La quarta costituzione conciliare, Gaudium et spes, parla di una Chiesa in dialogo con lo spirito del tempo. “Si stabilisce un’apertura della Chiesa al mondo – ha proseguito il superiore del Collegio Alberoni – da un atteggiamento chiusura del cattolicesimo romano dell’Ottocento si è passati a un atteggiamento di apertura verso il mondo moderno, dalle condanne al confronto, che può essere anche critico ma sa rispettare opinione dell’altro. Si passa dallo scontro all’incontro. San Tommaso, per troppo tempo strumentalizzato, era l’uomo delle ‘questiones’: aveva imparato a prendere sul serio ogni domanda, ogni posizione, per quanto falsa potesse apparire. Conosceva le ragioni dell’altro non solo per condannarle a priori, ma per accoglierle e capire come usarle al servizio della verità. C’è una verità superiore da ricercare e verso cui tendere. Il dialogo si costruisce, ma sempre intorno al principio cristocentrico: questa l’eredità più grande che ci ha lasciato san Tommaso”.

Il compito che ci attende
“La parola d’ordine nel post Concilio era ‘aggiornamento’ – ha detto Albanesi – ma non era sufficiente per il compito che il Vaticano II si era dato: non bastava un restyling, bisognava fare molto di più.
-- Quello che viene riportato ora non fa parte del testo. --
(** * Power BI workspace backup / restore: orchestration and name reconciliation

    A shallow embedding of the Go packages [internal/backup],
    [internal/restore] and [internal/storage], together with the part of the
    Go standard library they call ([path/filepath], [fmt.Sprintf], [os]);
    then of [internal/auth], [internal/api] and [internal/config], of the
    command line [cmd/main.go] and of the background jobs of
    [cmd/server/main.go].

    Conventions.
    - A Go [string] is a [string]; a slice is a [list] (the nil slice and the
      empty slice are both [[]]).
    - Go's [int] is a 64-bit two's complement integer: a [Z] with an explicit
      wrap-around at every increment that can overflow.
    - A [map[string]bool] that only ever stores [true] is a [gset string];
      a [map[string]string] is a [gmap string string].
    - Every call that leaves the process (remote API, file system, clock) is
      an operation of the environment class [Env]; the embedding threads the
      world and records each call, with its arguments and its outcome, in a
      chronological event list. *)

From Stdlib Require Import ZArith Ascii String.
From stdpp Require Import prelude gmap strings pretty.

Set Warnings "-register-all,-clear-no-such-hyp".

Open Scope string_scope.
Open Scope list_scope.
Open Scope Z_scope.

(** ** Go's [int] *)

Definition int_max : Z := 2 ^ 63 - 1.
Definition int_min : Z := - 2 ^ 63.

(** Two's complement wrap-around of a 64-bit signed integer. *)
Definition int_wrap (z : Z) : Z := (z + 2 ^ 63) mod 2 ^ 64 - 2 ^ 63.

(** ** [path/filepath], slash-separated implementation *)

Module filepath.

Definition is_sep (c : ascii) : bool := Ascii.eqb c "/"%char.

(** [strings.Split(s, "/")] *)
Fixpoint split_sep (s : string) : list string :=
  match s with
  | EmptyString => [ EmptyString ]
  | String c s' =>
      if is_sep c then EmptyString :: split_sep s'
      else match split_sep s' with
           | x :: xs => String c x :: xs
           | [] => [ String c EmptyString ]
           end
  end.

(** [strings.Join(elems, "/")] *)
Fixpoint join_sep (elems : list string) : string :=
  match elems with
  | [] => ""
  | [ e ] => e
  | e :: rest => e +:+ "/" +:+ join_sep rest
  end.

(** One iteration of the loop of [filepath.Clean].  [out] is the stack of
    path elements already written, most recent first. *)
Definition clean_step (rooted : bool) (out : list string) (elem : string)
  : list string :=
  if decide (elem = "") then out
  else if decide (elem = ".") then out
  else if decide (elem = "..") then
    match out with
    | top :: rest => if decide (top = "..") then ".." :: out else rest
    | [] => if rooted then [] else [ ".." ]
    end
  else elem :: out.

(** [filepath.Clean] *)
Definition Clean (path : string) : string :=
  let rooted := match path with String c _ => is_sep c | _ => false end in
  let out := foldl (clean_step rooted) [] (split_sep path) in
  let body := join_sep (rev out) in
  if rooted then "/" +:+ body
  else if decide (body = "") then "." else body.

(** [filepath.Join] *)
Fixpoint Join (elem : list string) : string :=
  match elem with
  | [] => ""
  | e :: rest => if decide (e = "") then Join rest else Clean (join_sep elem)
  end.

(** The last element of a path that carries no trailing separator. *)
Fixpoint last_elem (s : string) : string :=
  match s with
  | EmptyString => EmptyString
  | String c s' =>
      if existsb is_sep (list_ascii_of_string s') then last_elem s'
      else if is_sep c then s' else s
  end.

Fixpoint strip_trailing_sep (s : string) : string :=
  match s with
  | EmptyString => EmptyString
  | String c s' =>
      match strip_trailing_sep s' with
      | EmptyString => if is_sep c then EmptyString else String c EmptyString
      | t => String c t
      end
  end.

(** [filepath.Base] *)
Definition Base (path : string) : string :=
  if decide (path = "") then "."
  else
    let p := last_elem (strip_trailing_sep path) in
    if decide (p = "") then "/" else p.

End filepath.

(** ** [fmt.Sprintf] at the two formats the code uses *)

(** [fmt.Sprintf("%s_%d", datasetName, counter)] *)
Definition Sprintf_s_d (datasetName : string) (counter : Z) : string :=
  datasetName +:+ "_" +:+ pretty counter.

(** [fmt.Sprintf("%s.pbix", name)] *)
Definition Sprintf_pbix (name : string) : string := name +:+ ".pbix".

(** ** The name reconciler of [restoreReportsPBIX] (service.go, 111-120) *)

(** The probing loop
    [for existingDatasets[fmt.Sprintf("%s_%d", datasetName, counter)] { counter++ }].
    The Go loop carries no bound; [fuel] bounds the number of tests of the
    loop condition and [None] stands for a loop still running when the fuel
    is spent. *)
Fixpoint probe (fuel : nat) (existingDatasets : gset string)
    (datasetName : string) (counter : Z) : option Z :=
  match fuel with
  | O => None
  | S fuel' =>
      if decide (Sprintf_s_d datasetName counter ∈ existingDatasets)
      then probe fuel' existingDatasets datasetName (int_wrap (counter + 1))
      else Some counter
  end.

(** [finalName] as computed for one candidate.  The probing loop only runs
    when [datasetName] itself is taken, so at most [size existingDatasets]
    tests of the loop condition are needed (see [probe_total]). *)
Definition finalName (existingDatasets : gset string) (datasetName : string)
  : option string :=
  if decide (datasetName ∈ existingDatasets) then
    counter ← probe (size existingDatasets) existingDatasets datasetName 1;
    Some (Sprintf_s_d datasetName counter)
  else Some datasetName.

(** ** Decoded JSON, as [encoding/json] hands it to the code

    [map[string]interface{}] is [JObject]; a lookup [m[key]] returns the first
    binding of [key].  Numbers are kept as their literal. *)

Inductive json : Type :=
  | JNull
  | JBool (b : bool)
  | JNumber (literal : string)
  | JString (s : string)
  | JArray (items : list json)
  | JObject (fields : list (string * json)).

Abbreviation jmap := (list (string * json)).

Fixpoint jlookup (m : jmap) (key : string) : option json :=
  match m with
  | [] => None
  | (k, v) :: rest => if decide (k = key) then Some v else jlookup rest key
  end.

(** [v, ok := m[key].(string)] *)
Definition as_string (v : option json) : option string :=
  match v with Some (JString s) => Some s | _ => None end.

(** [v, ok := m[key].(bool)] *)
Definition as_bool (v : option json) : option bool :=
  match v with Some (JBool b) => Some b | _ => None end.

(** [v, ok := m[key].([]interface{})] *)
Definition as_array (v : option json) : option (list json) :=
  match v with Some (JArray l) => Some l | _ => None end.

(** [v, ok := item.(map[string]interface{})] *)
Definition as_object (v : json) : option jmap :=
  match v with JObject m => Some m | _ => None end.

(** ** [internal/models] *)

Module models.

Record ReportPage := {
  rp_Name : string; rp_DisplayName : string; rp_Order : Z }.

Record Report := {
  r_ID : string; r_Name : string; r_DatasetID : string;
  r_EmbedURL : string; r_WebURL : string; r_Pages : list ReportPage }.

Record Dataset := {
  ds_ID : string; ds_Name : string; ds_ConfigRefreshType : option string;
  ds_IsRefreshable : bool;
  ds_IsEffectiveIdentityRequired : bool;
  ds_IsEffectiveIdentityRolesRequired : bool }.

Record Dataflow := {
  df_ObjectID : string; df_Name : string; df_Description : option string }.

Record Dashboard := {
  db_ID : string; db_DisplayName : string; db_IsReadOnly : bool;
  db_EmbedURL : string }.

Record App := { app_ID : string; app_Name : string; app_WorkspaceID : string }.

Record RefreshSchedule := {
  DatasetID : string; DatasetName : string; Schedule : jmap }.

Record WorkspaceSettings := {
  ws_ID : string; ws_Name : string; ws_Type : string; ws_State : string;
  ws_IsReadOnly : bool; ws_Settings : jmap }.

(** [time.Time], as seconds since the epoch. *)
Definition Time := Z.

Record CompleteBackup := {
  Timestamp : Time;
  WorkspaceID : string;
  WorkspaceName : string;
  Reports : list Report;
  Datasets : list Dataset;
  Dataflows : list Dataflow;
  Dashboards : list Dashboard;
  Apps : list App;
  RefreshSchedules : list RefreshSchedule;
  WorkspaceSettings_ : WorkspaceSettings }.

End models.

Import models.

(** ** Values, errors and file contents *)

(** A Go [error] value, by its message. *)
Definition error := string.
Non era in gioco il punto alto della dottrina, ma la significatività della fede cristiana in un mondo in rapida evoluzione. Dagli anni ’70 in poi la parola d’ordine diventò ‘rinnovamento’: si credeva che ciò passasse per un momento di riscoperta delle fonti. Ma non bastava tornare a rileggere le fonti, era necessaria una nuova lettura dell’oggi. Essere contemporanei era una questione di vita o di morte, oggi si parla di discernimento del nuovo presente. In questo rinnovamento siamo come in mezzo al guado di un grande fiume: qualcuno guarda indietro al passato, forse per paura del tragitto verso l’altra sponda, ma altri riescono a guardare avanti, verso il futuro. Infine, papa Francesco oggi parla di ‘riforma’, perché ‘non siamo nell’epoca del cambiamento’, ma nel mezzo di un ‘cambiamento d’epoca’. Il Vaticano II – ha chiuso il docente – ha aperto brecce nei muri di un aspetto ecclesiale, ha portato elementi per costruire una forma nuova. Oggi la Chiesa, per riformarsi, ha bisogno di nuovi santi, ma anche di semplici persone”.

Francesco Petronzio

Nella foto, mons. Celso Dosi, padre Nicola Albanesi e don Saverio Xeres (in videoconferenza).